**** Supplied material ****
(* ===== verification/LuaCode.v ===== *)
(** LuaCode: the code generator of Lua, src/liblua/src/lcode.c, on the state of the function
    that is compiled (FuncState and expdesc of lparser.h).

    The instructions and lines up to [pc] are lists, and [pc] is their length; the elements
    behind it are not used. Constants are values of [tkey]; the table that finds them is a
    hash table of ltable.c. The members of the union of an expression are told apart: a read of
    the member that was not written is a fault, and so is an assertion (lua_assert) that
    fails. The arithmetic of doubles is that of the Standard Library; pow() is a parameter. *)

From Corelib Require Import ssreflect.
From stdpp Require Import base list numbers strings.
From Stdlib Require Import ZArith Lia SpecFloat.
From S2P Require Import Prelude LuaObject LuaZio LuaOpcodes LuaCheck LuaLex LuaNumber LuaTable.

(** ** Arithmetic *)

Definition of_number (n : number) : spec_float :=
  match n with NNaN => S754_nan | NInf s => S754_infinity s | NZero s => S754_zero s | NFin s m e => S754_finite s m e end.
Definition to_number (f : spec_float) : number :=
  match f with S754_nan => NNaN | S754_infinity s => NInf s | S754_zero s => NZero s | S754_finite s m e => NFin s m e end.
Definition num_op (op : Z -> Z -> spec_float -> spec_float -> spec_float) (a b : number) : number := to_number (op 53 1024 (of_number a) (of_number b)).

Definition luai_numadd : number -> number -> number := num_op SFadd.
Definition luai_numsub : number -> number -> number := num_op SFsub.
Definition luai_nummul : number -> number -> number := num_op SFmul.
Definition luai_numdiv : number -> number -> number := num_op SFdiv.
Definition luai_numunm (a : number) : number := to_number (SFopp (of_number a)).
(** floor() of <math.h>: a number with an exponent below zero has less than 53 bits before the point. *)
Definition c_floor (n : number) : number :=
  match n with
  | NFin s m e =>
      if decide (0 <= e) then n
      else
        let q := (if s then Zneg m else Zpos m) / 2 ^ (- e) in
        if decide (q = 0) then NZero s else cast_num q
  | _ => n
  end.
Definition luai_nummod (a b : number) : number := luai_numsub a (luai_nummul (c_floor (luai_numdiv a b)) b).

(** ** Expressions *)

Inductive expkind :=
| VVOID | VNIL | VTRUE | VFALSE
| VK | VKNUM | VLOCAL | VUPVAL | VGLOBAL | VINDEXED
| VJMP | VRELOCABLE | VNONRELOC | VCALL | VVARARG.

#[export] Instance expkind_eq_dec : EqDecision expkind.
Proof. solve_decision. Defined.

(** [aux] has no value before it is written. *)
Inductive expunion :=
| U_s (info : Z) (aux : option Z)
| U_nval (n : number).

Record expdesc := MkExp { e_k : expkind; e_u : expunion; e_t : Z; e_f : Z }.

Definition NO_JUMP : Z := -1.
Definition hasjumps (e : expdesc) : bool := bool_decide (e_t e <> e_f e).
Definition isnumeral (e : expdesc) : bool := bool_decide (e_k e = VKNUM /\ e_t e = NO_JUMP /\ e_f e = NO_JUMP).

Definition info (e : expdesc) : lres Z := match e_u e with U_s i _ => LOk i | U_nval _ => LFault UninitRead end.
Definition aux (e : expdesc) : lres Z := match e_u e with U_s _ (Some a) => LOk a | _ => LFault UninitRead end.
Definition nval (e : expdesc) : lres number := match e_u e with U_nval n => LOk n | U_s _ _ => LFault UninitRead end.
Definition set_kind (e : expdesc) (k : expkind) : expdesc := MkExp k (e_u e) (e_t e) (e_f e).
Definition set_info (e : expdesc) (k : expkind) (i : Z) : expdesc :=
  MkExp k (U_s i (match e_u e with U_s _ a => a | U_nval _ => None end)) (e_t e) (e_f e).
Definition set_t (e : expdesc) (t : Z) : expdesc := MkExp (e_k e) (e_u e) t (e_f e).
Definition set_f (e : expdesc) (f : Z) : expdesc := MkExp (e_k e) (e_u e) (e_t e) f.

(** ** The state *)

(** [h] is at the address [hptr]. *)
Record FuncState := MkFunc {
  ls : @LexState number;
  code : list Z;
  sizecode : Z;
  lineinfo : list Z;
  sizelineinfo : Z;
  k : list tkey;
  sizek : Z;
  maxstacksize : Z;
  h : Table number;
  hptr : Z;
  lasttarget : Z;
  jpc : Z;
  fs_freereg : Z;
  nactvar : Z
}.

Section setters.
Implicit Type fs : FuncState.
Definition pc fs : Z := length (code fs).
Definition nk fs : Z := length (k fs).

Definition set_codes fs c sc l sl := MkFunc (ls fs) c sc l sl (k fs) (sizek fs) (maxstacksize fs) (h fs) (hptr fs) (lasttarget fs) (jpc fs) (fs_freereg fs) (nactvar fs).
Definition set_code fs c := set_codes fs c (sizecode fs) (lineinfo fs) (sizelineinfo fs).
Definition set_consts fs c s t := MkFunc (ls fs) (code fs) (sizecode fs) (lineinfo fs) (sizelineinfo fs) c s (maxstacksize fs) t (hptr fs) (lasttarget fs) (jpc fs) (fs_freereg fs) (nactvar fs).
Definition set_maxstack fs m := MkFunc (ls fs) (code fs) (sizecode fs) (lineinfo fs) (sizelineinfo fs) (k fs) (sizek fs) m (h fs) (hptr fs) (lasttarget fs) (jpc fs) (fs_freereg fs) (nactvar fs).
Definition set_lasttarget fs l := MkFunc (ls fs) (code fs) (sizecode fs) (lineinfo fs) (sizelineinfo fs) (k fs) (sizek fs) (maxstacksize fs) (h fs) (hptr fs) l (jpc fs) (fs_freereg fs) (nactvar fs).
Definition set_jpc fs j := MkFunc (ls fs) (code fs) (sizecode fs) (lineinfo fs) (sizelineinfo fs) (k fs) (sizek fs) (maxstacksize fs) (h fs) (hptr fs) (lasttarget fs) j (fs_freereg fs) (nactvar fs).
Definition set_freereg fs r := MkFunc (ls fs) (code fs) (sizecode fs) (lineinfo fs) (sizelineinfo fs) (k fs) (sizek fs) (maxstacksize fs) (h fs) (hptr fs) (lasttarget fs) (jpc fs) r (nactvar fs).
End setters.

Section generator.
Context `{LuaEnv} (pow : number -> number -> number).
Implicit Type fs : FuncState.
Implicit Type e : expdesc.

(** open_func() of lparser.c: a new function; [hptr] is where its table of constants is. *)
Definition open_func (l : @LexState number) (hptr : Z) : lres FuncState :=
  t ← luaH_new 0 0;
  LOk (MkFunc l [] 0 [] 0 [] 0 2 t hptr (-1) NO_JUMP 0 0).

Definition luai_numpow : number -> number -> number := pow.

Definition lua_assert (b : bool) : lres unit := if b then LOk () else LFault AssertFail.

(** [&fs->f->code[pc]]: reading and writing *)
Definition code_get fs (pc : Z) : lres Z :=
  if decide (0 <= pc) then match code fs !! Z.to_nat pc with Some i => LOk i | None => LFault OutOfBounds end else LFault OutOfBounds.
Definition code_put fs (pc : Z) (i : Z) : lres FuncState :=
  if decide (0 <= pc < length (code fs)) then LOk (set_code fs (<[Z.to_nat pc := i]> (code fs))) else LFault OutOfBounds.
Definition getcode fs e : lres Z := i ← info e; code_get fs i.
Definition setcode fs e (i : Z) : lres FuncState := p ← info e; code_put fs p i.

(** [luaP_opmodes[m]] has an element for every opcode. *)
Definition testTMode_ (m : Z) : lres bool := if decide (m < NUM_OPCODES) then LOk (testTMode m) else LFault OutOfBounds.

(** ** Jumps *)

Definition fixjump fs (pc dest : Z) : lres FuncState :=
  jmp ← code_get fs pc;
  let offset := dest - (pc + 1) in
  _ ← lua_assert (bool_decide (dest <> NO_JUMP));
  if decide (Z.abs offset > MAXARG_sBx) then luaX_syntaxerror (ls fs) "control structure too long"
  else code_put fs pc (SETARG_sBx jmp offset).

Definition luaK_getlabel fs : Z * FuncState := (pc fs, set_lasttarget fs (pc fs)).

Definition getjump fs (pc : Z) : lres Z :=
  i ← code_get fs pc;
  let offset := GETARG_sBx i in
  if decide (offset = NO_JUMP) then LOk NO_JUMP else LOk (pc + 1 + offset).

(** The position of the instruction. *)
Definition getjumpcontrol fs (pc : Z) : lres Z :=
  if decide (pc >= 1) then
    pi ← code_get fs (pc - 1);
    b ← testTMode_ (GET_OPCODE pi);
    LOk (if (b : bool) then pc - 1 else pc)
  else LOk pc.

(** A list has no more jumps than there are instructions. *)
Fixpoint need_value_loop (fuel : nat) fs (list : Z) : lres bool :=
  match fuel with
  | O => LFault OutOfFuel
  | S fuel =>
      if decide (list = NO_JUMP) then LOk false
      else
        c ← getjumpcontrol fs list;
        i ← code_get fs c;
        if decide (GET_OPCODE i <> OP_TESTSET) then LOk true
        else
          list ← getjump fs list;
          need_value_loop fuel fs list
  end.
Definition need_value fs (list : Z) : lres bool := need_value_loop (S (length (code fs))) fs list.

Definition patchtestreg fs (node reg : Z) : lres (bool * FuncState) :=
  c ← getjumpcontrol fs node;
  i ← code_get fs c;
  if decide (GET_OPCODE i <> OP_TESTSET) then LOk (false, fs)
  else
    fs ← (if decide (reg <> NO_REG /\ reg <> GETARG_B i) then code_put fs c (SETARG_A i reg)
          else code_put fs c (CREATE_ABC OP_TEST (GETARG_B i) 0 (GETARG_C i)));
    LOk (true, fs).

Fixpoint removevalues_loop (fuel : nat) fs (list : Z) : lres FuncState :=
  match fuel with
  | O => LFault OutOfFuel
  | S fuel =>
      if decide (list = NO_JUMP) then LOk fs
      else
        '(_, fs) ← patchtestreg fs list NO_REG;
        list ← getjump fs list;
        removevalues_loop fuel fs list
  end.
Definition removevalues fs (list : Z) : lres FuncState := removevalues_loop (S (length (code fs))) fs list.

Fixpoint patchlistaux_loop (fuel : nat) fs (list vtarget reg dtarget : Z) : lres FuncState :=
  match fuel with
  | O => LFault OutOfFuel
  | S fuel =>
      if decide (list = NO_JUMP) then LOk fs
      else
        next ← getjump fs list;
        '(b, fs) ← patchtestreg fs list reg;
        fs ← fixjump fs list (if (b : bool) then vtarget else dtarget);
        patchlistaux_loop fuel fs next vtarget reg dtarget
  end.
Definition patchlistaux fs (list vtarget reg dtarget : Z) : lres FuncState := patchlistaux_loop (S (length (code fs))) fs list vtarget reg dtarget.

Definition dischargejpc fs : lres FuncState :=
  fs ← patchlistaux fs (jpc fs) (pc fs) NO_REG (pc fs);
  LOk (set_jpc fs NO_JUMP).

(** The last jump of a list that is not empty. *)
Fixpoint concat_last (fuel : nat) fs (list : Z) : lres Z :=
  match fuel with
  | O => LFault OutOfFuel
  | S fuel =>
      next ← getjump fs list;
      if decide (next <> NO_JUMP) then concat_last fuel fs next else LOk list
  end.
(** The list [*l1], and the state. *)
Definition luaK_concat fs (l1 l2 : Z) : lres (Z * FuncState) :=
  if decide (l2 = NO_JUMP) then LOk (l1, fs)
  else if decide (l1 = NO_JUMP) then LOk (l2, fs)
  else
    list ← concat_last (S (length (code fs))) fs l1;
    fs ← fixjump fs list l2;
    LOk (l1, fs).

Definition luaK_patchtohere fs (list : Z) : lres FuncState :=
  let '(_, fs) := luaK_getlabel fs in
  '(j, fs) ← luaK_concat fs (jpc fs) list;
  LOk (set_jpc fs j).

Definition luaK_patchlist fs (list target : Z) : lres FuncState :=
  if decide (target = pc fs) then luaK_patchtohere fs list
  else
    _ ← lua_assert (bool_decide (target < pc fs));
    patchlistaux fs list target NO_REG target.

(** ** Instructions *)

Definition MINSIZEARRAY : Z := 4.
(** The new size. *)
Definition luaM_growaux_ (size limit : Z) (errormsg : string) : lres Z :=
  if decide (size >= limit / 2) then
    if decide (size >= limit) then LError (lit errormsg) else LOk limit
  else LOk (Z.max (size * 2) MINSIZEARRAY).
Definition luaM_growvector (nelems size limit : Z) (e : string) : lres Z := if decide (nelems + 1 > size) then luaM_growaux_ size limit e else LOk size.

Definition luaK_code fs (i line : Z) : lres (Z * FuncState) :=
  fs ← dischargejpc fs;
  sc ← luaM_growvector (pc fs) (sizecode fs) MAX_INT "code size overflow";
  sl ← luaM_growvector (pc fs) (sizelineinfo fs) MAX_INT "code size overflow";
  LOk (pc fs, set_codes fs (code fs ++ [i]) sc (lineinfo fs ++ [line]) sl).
****
**** Supplied material ****
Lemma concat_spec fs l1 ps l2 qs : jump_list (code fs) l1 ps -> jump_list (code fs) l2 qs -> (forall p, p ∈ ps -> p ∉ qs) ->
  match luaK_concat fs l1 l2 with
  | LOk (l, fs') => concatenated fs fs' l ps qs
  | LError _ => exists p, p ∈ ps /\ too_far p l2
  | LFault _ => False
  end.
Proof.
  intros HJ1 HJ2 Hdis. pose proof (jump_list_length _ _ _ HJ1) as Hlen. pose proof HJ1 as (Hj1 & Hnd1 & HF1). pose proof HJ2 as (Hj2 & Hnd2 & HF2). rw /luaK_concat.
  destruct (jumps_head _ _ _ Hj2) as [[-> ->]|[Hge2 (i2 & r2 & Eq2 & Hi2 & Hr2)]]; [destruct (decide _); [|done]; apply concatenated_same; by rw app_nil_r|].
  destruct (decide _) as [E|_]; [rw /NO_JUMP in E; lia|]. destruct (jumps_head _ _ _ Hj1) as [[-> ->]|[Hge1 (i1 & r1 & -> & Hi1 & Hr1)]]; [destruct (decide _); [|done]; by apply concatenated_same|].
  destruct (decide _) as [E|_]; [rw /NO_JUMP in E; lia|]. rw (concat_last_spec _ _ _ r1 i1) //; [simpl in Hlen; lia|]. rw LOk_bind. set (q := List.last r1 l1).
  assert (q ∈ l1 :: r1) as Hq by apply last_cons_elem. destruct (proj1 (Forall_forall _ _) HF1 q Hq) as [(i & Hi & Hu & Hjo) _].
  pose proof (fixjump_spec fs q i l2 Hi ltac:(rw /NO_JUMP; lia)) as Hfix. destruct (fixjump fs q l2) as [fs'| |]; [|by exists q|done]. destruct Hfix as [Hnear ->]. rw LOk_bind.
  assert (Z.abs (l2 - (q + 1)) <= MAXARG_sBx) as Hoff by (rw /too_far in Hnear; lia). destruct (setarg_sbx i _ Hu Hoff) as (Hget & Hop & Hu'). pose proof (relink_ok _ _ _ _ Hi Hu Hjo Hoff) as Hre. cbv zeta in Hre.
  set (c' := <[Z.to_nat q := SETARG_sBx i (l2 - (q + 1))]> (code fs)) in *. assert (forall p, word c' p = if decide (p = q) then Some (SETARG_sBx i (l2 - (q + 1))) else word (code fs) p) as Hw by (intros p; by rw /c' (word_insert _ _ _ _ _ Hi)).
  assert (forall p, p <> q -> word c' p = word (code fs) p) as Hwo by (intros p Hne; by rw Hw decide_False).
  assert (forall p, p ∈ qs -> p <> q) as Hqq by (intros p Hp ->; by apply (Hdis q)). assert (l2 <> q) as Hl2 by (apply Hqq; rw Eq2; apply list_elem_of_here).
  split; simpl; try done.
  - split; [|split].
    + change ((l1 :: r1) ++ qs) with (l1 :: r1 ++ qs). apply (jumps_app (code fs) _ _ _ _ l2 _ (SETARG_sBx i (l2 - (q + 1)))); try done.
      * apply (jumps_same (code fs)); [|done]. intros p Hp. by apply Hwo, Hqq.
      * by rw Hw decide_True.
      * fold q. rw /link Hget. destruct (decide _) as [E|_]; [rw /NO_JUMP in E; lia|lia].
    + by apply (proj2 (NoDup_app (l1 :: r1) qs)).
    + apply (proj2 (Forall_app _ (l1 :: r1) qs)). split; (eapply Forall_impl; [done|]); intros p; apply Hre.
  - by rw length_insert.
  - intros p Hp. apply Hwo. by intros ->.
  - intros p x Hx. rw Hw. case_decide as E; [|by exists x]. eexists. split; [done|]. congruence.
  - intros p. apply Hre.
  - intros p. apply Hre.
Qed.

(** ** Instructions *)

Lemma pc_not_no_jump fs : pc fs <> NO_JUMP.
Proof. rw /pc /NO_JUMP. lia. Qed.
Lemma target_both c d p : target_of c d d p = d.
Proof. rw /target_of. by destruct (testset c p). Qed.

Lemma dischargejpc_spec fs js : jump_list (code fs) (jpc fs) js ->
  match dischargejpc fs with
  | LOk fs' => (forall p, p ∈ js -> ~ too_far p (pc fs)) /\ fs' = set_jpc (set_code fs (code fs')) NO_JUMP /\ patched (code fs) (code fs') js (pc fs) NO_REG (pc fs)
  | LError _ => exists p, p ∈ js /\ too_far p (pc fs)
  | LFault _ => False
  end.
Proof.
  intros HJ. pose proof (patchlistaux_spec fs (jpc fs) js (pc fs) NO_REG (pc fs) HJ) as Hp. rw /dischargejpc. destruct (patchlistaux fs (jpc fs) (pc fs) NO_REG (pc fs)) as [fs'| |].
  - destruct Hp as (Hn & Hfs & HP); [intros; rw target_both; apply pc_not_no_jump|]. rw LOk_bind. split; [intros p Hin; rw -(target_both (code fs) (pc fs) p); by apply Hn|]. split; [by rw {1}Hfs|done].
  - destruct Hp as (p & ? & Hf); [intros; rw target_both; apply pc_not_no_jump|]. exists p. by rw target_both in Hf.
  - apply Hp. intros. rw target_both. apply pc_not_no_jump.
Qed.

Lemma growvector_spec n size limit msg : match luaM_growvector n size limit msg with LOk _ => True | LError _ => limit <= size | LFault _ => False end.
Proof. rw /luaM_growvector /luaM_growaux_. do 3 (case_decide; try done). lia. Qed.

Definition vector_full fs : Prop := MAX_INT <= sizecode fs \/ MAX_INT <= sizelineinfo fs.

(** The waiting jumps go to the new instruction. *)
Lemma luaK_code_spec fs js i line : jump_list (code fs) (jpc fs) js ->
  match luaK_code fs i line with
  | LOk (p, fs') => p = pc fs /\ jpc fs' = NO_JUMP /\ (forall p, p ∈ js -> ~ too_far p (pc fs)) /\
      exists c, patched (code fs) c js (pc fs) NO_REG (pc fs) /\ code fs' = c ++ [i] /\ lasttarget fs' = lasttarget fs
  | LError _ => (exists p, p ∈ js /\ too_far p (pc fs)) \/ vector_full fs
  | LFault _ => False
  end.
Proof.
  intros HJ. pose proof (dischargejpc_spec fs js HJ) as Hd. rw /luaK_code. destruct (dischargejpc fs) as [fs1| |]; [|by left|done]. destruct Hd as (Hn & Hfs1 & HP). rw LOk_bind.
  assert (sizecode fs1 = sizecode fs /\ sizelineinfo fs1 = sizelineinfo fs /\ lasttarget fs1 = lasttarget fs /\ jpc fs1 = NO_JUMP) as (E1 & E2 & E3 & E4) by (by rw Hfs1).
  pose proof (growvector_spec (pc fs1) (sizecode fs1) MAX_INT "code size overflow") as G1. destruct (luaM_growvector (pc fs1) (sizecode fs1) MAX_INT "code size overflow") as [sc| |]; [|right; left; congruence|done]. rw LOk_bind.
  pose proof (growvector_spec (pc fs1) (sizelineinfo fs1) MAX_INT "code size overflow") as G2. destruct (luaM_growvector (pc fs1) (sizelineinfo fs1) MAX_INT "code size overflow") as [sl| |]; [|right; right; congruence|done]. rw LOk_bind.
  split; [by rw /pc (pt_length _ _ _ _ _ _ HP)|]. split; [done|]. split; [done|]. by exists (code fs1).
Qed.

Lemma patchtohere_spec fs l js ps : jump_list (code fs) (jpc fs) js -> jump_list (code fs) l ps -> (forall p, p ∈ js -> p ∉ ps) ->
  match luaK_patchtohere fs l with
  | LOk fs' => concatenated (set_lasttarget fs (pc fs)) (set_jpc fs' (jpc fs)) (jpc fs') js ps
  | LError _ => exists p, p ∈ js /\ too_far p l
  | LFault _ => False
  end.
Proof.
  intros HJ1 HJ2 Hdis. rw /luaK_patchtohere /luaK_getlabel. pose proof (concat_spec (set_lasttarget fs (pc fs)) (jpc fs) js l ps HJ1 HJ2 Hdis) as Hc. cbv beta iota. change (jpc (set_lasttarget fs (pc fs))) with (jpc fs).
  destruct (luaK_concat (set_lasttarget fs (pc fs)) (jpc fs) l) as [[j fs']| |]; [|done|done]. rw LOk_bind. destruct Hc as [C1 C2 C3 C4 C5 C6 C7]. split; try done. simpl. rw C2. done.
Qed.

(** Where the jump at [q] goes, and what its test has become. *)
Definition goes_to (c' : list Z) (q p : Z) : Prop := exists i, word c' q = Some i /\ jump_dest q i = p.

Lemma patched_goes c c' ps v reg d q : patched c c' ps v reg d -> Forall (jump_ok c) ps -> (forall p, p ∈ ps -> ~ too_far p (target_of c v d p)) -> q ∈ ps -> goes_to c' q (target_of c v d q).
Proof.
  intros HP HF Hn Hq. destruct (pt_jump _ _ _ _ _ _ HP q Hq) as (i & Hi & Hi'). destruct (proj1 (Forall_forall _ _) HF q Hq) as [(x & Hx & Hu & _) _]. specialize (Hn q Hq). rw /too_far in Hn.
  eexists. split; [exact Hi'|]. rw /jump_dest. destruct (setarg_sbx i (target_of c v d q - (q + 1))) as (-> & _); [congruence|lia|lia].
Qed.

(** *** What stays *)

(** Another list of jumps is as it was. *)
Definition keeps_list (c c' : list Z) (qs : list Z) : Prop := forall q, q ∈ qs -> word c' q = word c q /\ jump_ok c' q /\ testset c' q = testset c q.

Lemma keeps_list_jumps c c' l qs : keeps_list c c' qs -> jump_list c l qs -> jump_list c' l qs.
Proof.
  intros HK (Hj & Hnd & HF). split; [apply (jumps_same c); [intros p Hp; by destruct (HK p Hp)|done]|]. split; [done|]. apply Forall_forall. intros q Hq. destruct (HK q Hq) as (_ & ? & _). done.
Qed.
****
(To do): Reproduce the lines above, beginning at the line with "(* ===== verification/LuaCode.v ===== *)" and stopping after the line with "From Stdlib Require", exactly as they are.

(Result of this task):
(* ===== verification/LuaCode.v ===== *)
(** LuaCode: the code generator of Lua, src/liblua/src/lcode.c, on the state of the function
    that is compiled (FuncState and expdesc of lparser.h).

    The instructions and lines up to [pc] are lists, and [pc] is their length; the elements
    behind it are not used. Constants are values of [tkey]; the table that finds them is a
    hash table of ltable.c. The members of the union of an expression are told apart: a read of
    the member that was not written is a fault, and so is an assertion (lua_assert) that
    fails. The arithmetic of doubles is that of the Standard Library; pow() is a parameter. *)

From Corelib Require Import ssreflect.
From stdpp Require Import base list numbers strings.
From Stdlib Require Import ZArith Lia SpecFloat.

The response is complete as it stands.